(Stored items)

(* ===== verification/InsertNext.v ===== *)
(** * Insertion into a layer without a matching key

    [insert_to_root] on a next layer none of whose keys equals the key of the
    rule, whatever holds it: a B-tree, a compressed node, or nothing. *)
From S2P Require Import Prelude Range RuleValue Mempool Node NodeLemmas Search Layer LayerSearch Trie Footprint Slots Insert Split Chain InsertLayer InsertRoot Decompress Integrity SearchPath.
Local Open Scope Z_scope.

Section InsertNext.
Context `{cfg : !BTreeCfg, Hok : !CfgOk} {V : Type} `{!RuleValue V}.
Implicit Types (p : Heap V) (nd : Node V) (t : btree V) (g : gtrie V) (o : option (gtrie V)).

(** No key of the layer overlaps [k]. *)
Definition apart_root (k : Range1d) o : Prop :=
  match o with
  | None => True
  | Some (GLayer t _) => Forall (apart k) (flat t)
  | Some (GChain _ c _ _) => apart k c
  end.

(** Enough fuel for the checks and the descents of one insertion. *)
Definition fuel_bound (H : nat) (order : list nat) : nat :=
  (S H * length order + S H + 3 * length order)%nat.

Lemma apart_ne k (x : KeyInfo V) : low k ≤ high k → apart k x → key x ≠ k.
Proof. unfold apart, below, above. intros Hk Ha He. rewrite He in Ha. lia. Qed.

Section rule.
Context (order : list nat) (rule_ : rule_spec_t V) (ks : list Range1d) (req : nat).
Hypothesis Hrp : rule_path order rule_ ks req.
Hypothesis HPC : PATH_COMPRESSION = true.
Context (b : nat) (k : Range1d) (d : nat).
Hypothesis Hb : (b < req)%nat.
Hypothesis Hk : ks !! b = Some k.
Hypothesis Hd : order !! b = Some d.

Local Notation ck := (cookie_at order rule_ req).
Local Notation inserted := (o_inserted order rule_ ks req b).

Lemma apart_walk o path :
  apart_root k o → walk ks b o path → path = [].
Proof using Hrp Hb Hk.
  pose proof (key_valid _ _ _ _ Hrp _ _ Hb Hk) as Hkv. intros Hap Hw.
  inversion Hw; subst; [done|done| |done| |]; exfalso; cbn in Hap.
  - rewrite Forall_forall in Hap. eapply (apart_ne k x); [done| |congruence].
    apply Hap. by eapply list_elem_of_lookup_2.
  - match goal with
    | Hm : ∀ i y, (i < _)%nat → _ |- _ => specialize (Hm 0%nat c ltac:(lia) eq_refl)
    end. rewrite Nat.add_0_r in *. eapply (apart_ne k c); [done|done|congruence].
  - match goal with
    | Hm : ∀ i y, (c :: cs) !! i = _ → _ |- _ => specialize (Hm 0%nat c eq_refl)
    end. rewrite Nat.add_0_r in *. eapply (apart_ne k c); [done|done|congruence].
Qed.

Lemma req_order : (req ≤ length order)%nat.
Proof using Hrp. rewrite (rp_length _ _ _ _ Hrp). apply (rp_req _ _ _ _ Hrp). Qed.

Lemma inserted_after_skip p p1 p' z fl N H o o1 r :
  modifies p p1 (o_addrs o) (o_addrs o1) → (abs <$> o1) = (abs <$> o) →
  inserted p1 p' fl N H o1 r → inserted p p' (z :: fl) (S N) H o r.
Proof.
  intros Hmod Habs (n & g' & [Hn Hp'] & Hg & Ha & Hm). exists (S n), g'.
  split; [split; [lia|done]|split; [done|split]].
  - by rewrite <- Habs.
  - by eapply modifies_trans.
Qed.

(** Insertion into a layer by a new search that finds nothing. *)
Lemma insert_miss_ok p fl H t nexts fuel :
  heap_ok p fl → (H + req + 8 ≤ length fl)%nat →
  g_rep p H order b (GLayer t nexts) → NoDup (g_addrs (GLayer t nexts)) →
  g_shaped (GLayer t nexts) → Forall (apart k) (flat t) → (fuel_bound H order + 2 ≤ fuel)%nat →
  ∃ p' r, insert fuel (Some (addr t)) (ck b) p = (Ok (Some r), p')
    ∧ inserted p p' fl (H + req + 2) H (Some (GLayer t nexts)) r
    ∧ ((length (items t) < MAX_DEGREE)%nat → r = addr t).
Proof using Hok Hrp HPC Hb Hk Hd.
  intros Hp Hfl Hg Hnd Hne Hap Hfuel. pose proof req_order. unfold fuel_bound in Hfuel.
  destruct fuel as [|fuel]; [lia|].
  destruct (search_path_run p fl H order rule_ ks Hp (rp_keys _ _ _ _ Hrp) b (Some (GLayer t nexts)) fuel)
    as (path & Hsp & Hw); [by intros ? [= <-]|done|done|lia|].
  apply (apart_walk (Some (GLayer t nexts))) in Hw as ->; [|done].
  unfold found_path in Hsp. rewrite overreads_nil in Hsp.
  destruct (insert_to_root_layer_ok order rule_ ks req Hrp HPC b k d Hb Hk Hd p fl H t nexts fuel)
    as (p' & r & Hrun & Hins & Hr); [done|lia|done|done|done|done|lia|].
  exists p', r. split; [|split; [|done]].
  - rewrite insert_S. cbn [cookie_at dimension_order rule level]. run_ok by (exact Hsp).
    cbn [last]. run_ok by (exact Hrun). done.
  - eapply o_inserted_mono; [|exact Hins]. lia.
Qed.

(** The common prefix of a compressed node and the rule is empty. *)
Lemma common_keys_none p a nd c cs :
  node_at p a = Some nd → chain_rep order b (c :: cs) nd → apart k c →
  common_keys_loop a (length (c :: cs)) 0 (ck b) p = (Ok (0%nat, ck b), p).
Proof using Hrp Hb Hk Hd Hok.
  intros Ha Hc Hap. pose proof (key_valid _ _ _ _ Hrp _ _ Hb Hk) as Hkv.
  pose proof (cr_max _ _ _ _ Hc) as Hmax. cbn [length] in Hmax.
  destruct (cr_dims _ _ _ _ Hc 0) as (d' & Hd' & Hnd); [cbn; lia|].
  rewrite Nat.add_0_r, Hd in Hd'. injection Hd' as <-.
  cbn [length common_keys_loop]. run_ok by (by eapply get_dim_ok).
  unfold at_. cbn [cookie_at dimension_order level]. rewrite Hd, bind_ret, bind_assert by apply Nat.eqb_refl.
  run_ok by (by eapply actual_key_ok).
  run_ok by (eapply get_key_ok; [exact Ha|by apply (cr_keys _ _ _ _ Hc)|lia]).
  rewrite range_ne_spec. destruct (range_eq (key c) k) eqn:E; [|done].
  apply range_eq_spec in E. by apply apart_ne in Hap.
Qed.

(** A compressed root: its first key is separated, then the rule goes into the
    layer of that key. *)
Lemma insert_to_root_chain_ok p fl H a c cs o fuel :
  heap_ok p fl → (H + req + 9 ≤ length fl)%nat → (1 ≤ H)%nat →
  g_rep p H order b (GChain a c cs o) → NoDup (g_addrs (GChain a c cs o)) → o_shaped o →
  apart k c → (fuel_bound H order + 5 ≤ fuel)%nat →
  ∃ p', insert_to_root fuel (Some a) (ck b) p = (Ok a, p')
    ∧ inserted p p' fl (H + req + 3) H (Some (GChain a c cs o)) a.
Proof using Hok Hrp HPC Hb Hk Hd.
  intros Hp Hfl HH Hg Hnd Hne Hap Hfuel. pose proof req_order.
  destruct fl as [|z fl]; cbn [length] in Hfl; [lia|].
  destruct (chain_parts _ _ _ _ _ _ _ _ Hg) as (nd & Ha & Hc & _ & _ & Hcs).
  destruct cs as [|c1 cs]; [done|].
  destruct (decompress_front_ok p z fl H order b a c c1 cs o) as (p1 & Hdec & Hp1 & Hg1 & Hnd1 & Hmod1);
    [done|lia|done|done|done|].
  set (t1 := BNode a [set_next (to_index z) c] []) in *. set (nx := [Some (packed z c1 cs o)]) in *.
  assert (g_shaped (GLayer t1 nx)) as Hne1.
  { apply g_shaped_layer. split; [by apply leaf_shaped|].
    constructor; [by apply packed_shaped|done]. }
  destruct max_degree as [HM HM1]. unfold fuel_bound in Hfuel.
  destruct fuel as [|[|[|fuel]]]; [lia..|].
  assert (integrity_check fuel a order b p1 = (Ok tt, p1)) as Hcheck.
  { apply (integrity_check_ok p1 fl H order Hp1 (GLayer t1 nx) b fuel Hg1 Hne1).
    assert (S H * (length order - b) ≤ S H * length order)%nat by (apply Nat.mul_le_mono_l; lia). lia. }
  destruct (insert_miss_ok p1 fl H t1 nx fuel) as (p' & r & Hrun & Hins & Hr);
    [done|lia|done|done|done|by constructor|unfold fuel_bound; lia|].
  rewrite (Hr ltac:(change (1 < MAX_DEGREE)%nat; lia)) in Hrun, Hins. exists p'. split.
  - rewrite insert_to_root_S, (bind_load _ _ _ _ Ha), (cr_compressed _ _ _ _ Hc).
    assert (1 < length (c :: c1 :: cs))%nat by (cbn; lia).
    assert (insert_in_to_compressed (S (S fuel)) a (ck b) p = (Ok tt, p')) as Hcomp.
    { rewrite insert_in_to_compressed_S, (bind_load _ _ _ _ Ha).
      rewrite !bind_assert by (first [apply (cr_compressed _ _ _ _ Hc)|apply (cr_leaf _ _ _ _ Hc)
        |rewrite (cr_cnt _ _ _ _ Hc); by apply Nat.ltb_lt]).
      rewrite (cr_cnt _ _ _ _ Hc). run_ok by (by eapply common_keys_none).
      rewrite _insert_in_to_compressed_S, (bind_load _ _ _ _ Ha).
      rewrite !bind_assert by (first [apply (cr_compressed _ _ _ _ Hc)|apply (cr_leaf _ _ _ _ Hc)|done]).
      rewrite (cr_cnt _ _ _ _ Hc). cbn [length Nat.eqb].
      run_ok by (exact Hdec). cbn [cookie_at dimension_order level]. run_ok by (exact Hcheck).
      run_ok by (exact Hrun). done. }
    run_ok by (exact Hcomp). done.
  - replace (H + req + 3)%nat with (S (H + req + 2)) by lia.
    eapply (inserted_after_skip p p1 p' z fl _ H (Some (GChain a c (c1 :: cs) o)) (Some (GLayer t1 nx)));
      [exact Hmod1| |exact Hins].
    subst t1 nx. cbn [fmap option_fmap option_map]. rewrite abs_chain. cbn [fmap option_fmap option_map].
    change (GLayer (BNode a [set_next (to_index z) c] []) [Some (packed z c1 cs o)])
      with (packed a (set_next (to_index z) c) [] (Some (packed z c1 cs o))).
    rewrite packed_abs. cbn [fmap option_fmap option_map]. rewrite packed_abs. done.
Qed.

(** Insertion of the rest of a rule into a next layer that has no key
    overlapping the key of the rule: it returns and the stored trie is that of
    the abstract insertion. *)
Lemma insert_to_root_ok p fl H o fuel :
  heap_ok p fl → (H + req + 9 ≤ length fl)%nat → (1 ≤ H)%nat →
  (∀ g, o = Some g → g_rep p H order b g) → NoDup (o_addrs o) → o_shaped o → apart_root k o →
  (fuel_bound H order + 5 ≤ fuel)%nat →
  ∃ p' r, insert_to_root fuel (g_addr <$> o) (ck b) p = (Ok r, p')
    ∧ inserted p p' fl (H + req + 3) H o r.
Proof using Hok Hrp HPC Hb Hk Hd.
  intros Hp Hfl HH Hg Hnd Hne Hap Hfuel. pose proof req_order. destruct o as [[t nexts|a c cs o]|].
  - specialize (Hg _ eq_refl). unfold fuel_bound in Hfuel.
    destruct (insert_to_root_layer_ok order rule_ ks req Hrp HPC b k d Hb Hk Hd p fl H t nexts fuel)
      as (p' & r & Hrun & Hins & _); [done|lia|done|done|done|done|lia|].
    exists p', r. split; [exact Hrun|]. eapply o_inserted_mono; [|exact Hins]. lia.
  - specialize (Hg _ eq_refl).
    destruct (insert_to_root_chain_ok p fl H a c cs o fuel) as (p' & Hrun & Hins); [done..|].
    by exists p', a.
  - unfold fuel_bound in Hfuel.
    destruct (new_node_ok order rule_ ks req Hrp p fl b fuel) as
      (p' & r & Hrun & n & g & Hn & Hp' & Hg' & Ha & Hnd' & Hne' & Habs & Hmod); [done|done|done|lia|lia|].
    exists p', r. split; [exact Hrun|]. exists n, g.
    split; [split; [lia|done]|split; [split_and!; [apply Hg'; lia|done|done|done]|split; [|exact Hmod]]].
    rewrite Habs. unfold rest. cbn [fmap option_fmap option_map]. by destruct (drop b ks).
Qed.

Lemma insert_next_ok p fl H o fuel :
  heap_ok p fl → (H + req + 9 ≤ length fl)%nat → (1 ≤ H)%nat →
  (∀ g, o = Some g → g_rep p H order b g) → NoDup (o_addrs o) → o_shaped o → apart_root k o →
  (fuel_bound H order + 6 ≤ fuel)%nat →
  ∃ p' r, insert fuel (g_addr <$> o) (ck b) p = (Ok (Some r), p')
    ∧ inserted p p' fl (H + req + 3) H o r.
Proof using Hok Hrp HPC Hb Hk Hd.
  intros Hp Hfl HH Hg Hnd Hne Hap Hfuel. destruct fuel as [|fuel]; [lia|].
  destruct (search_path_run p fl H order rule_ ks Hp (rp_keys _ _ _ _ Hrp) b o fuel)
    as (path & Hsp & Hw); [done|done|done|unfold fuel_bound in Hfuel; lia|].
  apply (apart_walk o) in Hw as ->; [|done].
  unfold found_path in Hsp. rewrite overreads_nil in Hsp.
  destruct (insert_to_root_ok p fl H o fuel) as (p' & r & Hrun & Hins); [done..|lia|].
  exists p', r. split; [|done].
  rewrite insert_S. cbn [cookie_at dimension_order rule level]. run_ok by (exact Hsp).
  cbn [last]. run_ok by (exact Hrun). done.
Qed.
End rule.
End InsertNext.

■ **Exercise goal**: Lines of the data above that include the string "Context" must each be copied.

■ **Output for this task**:
Context `{cfg : !BTreeCfg, Hok : !CfgOk} {V : Type} `{!RuleValue V}.
Context (order : list nat) (rule_ : rule_spec_t V) (ks : list Range1d) (req : nat).
Context (b : nat) (k : Range1d) (d : nat).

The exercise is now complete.